[Data records — start]

(** ** Start-up *)

Section startup.
Context `{HE : !Engine Schema stmt} `{HL : !EngineLaws HE} `{HW : Waiting}.

Lemma startup_run ctx cfg repo n attempt lastErr w d r w' d' :
  on_chain (content d) ->
  startup migrationFiles ctx cfg repo n attempt lastErr (w, d) = (r, (w', d')) ->
  match r with
  | Ok repo' => repo' = repo /\ content d' = latest
  | Err _ => content d' = content d \/ content d' = latest
  end.
Proof using HL.
  assert (Hl : on_chain latest) by (right; exists 3%nat; split; [lia|done]).
  revert attempt lastErr w d. induction n as [|n IH]; intros attempt lastErr w d Hc; cbn [startup];
    unfold bindM, retM.
  { destruct (CloseDB (w, d)) as [e [w1 d1]] eqn:Hclose. intros [= <- _ <-]. left. by eapply close_content. }
  unfold context_WithTimeout at 1. cbn [fst snd].
  destruct (migrateAndPing _ _ (tick w, d)) as [[[]|e] [w1 d1]] eqn:Hm; apply migrateAndPing_run in Hm;
    rewrite migrated_chain in Hm by done.
  { injection Hm as Hm. intros [= <- _ <-]. by rewrite Hm. }
  assert (Hd1 : content d1 = content d \/ content d1 = latest) by (destruct Hm as [?|[= ?]]; auto).
  assert (Hc1 : on_chain (content d1)) by (by destruct Hd1 as [->| ->]).
  assert (Hnext : forall w d2, content d2 = content d1 ->
    startup migrationFiles ctx cfg repo n (attempt + 1) e (w, d2) = (r, (w', d')) ->
    match r with
    | Ok repo' => repo' = repo /\ content d' = latest
    | Err _ => content d' = content d \/ content d' = latest
    end).
  { intros w2 d2 Hd2 H2. apply IH in H2; [|by rewrite Hd2]. rewrite Hd2 in H2. destruct r; [done|].
    destruct H2 as [->|?]; [done|by right]. }
  destruct (attempt <? _); [|by apply Hnext]. destruct (interrupted _ _ _) as [c|]; [|by apply Hnext].
  cbn [fst snd]. destruct (CloseDB (tick w1, d1)) as [e1 [w2 d2]] eqn:Hclose. intros [= <- _ <-].
  apply close_content in Hclose. by rewrite Hclose.
Qed.

(** A repository is returned only over a database whose schema is the latest one,
    whatever stage it was found at; a start that gives up leaves the schema as it
    was or, when an acknowledgement was lost, migrated. *)
Theorem repository_opens_on_latest_schema open_error ctx cfg w d r w' d' :
  on_chain (content d) ->
  NewPostgresRepository migrationFiles open_error ctx cfg (w, d) = (r, (w', d')) ->
  match r with
  | Ok repo => repo = repository_of cfg /\ content d' = latest
  | Err _ => content d' = content d \/ content d' = latest
  end.
Proof using HL.
  intros Hc. unfold NewPostgresRepository. destruct open_error; [intros [= <- _ <-]; by left|].
  by apply startup_run.
Qed.
End startup.

(** ** A start during an outage *)

Section outage.
Context `{HW : Waiting} (up : nat) (cfg : PostgresConfig).

Lemma startup_up ctx repo n attempt lastErr w s :
  (forall t d, interrupted ctx t d = None) -> on_chain s -> (0 < n)%nat ->
  attempt + Z.of_nat n = retryAttempts repo -> (up <= w_tick w + 3 * (n - 1) + 1)%nat ->
  exists w', startup (HE := server up) migrationFiles ctx cfg repo n attempt lastErr (w, s) = (Ok repo, (w', latest)).
Proof using.
  intros Hi Hs. revert attempt lastErr w.
  induction n as [|n IH]; intros attempt lastErr w Hn Ha Hup; [lia|]. cbn [startup].
  unfold bindM, retM. unfold context_WithTimeout at 1. cbn [fst snd].
  destruct (decide (up <= S (w_tick w))%nat) as [Hle|Hlt].
  - destruct (migrateAndPing_up up migrationFiles
      (WithDeadline (w_now w) (w_tick w) (w_now w (w_tick w) + PingTimeout cfg) ctx) (tick w) s latest)
      as [w' Hm]; [done|by apply migrated_chain|].
    cbn [DB server faulty] in *. rewrite Hm. by eexists.
  - rewrite migrateAndPing_down by (cbn; lia). rewrite (proj2 (Z.ltb_lt _ _)) by lia.
    cbn [fst snd]. rewrite Hi. apply IH; cbn [w_tick tick]; lia.
Qed.

(** A start that finds the server down keeps trying: when the server is back
    before its last attempt and the wait is not interrupted, the repository
    opens, with the schema migrated. *)
Theorem startup_outlasts_outage ctx w s :
  (forall t d, interrupted ctx t d = None) -> on_chain s ->
  Z.of_nat up <= Z.of_nat (w_tick w) + 3 * (retryAttempts (repository_of cfg) - 1) + 1 ->
  exists w', NewPostgresRepository (HE := server up) migrationFiles None ctx cfg (w, s)
    = (Ok (repository_of cfg), (w', latest)).
Proof using.
  intros Hi Hs Hup. unfold NewPostgresRepository. pose proof (repository_of_attempts cfg) as Hr.
  apply startup_up; try done; lia.
Qed.
End outage.

(** ** The verification of the chain *)

Lemma first_gap_spec fuel e X :
  e <= first_gap fuel e X /\ (forall v, e <= v < first_gap fuel e X -> v ∈ X) /\
  (first_gap fuel e X ∉ X \/ first_gap fuel e X = e + Z.of_nat fuel).
Proof.
  revert e. induction fuel as [|fuel IH]; intros e; cbn [first_gap].
  { split; [lia|]. split; [lia|right; lia]. }
  case_bool_decide as He; [|split; [lia|]; split; [lia|by left]].
  destruct (IH (e + 1)) as (H1 & H2 & H3). split; [lia|]. split.
  - intros v Hv. destruct (decide (v = e)) as [->|]; [done|]. apply H2. lia.
  - destruct H3; [by left|right; lia].
Qed.

(** As many steps as there are files and one more find a version without a file. *)
Lemma first_gap_missing X : first_gap (S (size X)) 1 X ∉ X.
Proof.
  destruct (first_gap_spec (S (size X)) 1 X) as (_ & Hin & [H|H]); [done|]. exfalso.
  assert (Hsub : list_to_set (seqZ 1 (Z.of_nat (S (size X)))) ⊆ X).
  { intros v. rewrite elem_of_list_to_set, elem_of_seqZ. intros Hv. apply Hin. lia. }
  apply subseteq_size in Hsub. rewrite size_list_to_set in Hsub by apply NoDup_seqZ.
  rewrite length_seqZ in Hsub. lia.
Qed.

Lemma check_chain_None X : check_chain X = None <-> X = ∅ \/ 1 ∈ X.
Proof.
  unfold check_chain. destruct (decide (1 ∈ X)) as [H1|H1].
  - assert (first_gap (S (size X)) 1 X <> 1) as Hne.
    { intros He. pose proof (first_gap_missing X) as H. by rewrite He in H. }
    rewrite (proj2 (Z.eqb_neq _ _) Hne). by split; [right|].
  - cbn [first_gap]. rewrite bool_decide_eq_false_2 by done. cbn.
    destruct (Z.ltb_spec 0 (Z.of_nat (size X))); split; try done.
    + intros [->|?]; [|done]. by rewrite size_empty in *.
    + intros _. left. apply leibniz_equiv, size_empty_iff. lia.
Qed.

Lemma check_applied_None X applied : check_applied X applied = None <-> applied ⊆ X.
Proof.
  unfold check_applied. destruct (List.find _ _) as [v|] eqn:Hf; split; try done.
  - apply find_some in Hf as [Hv Hn]. apply list_elem_of_In, elem_of_elements in Hv. bools. intros Hsub. destruct Hn. by apply Hsub.
  - intros _ v Hv. apply elem_of_elements, list_elem_of_In in Hv.
    pose proof (find_none _ _ Hf _ Hv) as Hn. cbn in Hn. apply negb_false_iff in Hn. by bools.
Qed.

(** The verification accepts exactly the files that are none at all or include
    version 1, with applied versions among them: that the versions follow each
    other, as the comment has it, is not checked. *)
Theorem verification_allows_gaps up files all ctx w s applied :
  records up_file (entries files) = Ok all -> versions s = Some applied -> (up <= w_tick w)%nat ->
  let upVersions : gset Z := list_to_set (map version all) in
  (fst (verifyMigrations (HE := server up) files ctx (w, s)) = Ok tt <->
   (upVersions = ∅ \/ 1 ∈ upVersions) /\ applied ⊆ upVersions).
Proof.
  intros Hall Hv Hw upVersions. rewrite <- check_chain_None, <- check_applied_None.
  unfold verifyMigrations. rewrite Hall. fold upVersions. destruct (check_chain upVersions); [by split; [|intros [? _]]|].
  erewrite try_ok by (by apply loadAppliedVersions_up). cbn.
  destruct (check_applied upVersions applied); [by split; [|intros [_ ?]]|by split].
Qed.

[Data records — finish]

Problem to work on:
Match on "right" and report each line of the data above that has it.

Completed exercise:
  assert (Hl : on_chain latest) by (right; exists 3%nat; split; [lia|done]).
    destruct H2 as [->|?]; [done|by right]. }
  { split; [lia|]. split; [lia|right; lia]. }
  - destruct H3; [by left|right; lia].
    rewrite (proj2 (Z.eqb_neq _ _) Hne). by split; [right|].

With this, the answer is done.